# [DATA EXTRACT]
= Beginning of Section =

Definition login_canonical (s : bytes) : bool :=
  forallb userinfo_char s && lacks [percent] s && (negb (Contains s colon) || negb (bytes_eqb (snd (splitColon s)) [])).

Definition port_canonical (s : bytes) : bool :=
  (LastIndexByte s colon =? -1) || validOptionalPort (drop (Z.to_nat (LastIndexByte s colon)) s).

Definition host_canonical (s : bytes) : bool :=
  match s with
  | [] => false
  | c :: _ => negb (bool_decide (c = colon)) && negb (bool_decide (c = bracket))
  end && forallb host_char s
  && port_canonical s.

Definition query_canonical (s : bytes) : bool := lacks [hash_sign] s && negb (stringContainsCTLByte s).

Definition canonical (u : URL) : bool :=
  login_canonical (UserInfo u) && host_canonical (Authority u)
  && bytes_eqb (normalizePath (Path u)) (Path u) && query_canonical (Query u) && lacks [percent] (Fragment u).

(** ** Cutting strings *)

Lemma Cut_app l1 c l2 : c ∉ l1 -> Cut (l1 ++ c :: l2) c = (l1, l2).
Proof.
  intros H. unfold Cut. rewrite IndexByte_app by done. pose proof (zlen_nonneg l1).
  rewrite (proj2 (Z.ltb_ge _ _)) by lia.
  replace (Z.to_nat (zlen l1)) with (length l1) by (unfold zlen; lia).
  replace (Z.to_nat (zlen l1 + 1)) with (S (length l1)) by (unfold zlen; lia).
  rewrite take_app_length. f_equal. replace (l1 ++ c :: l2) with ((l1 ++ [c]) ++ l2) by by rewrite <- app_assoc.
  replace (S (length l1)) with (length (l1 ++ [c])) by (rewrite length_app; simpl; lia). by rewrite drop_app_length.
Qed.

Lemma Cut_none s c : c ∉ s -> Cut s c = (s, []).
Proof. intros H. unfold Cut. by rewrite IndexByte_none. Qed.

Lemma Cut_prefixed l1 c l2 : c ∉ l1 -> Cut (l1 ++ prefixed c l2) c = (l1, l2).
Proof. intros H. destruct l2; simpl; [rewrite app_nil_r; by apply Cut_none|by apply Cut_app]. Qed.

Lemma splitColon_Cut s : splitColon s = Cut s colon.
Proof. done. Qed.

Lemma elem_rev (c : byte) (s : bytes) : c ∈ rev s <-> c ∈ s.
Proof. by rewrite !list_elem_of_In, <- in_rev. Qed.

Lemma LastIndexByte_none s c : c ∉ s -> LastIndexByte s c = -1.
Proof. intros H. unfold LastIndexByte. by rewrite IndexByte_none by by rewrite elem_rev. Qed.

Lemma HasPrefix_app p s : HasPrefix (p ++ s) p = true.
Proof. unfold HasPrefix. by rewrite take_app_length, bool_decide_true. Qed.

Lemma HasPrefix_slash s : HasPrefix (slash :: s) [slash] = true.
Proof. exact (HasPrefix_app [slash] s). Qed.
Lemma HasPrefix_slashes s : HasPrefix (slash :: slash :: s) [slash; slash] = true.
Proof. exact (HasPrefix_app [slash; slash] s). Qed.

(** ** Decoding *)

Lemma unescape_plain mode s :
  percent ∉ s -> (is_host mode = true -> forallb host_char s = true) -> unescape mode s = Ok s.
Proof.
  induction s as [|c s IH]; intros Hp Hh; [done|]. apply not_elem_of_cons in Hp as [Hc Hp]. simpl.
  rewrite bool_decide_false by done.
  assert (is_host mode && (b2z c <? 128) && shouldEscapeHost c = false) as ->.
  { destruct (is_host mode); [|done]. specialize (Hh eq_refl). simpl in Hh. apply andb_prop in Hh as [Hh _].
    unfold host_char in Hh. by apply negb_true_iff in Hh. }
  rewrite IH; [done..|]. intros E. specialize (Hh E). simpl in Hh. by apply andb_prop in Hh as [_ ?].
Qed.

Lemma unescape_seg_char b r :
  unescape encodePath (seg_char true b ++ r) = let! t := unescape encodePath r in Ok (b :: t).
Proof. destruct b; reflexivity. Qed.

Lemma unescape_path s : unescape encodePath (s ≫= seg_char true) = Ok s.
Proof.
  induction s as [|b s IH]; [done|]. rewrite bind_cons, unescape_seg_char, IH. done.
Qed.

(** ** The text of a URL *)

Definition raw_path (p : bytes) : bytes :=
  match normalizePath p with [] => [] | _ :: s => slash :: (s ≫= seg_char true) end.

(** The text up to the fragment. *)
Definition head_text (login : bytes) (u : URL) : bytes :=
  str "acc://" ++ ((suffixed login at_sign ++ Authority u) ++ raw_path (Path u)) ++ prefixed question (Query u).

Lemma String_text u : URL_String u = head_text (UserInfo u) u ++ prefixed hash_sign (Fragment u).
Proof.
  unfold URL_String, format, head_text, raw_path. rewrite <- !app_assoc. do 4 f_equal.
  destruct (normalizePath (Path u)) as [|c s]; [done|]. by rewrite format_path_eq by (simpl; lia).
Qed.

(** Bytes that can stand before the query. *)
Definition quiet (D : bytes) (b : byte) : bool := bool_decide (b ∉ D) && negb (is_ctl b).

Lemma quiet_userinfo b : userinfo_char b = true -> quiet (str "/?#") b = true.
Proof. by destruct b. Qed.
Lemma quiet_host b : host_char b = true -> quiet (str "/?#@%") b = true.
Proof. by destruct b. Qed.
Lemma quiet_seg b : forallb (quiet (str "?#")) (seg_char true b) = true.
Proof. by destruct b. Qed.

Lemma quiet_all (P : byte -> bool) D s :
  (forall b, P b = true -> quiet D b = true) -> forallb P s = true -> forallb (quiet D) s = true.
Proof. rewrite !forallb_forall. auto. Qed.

= End of Section =

# [INSTRUCTIONS TO FOLLOW]
Read the listing. Report every line that includes the word "simpl".

# [ANSWER TO THIS TASK]
  replace (S (length l1)) with (length (l1 ++ [c])) by (rewrite length_app; simpl; lia). by rewrite drop_app_length.
Proof. intros H. destruct l2; simpl; [rewrite app_nil_r; by apply Cut_none|by apply Cut_app]. Qed.
  induction s as [|c s IH]; intros Hp Hh; [done|]. apply not_elem_of_cons in Hp as [Hc Hp]. simpl.
  { destruct (is_host mode); [|done]. specialize (Hh eq_refl). simpl in Hh. apply andb_prop in Hh as [Hh _].
  rewrite IH; [done..|]. intros E. specialize (Hh E). simpl in Hh. by apply andb_prop in Hh as [_ ?].
  destruct (normalizePath (Path u)) as [|c s]; [done|]. by rewrite format_path_eq by (simpl; lia).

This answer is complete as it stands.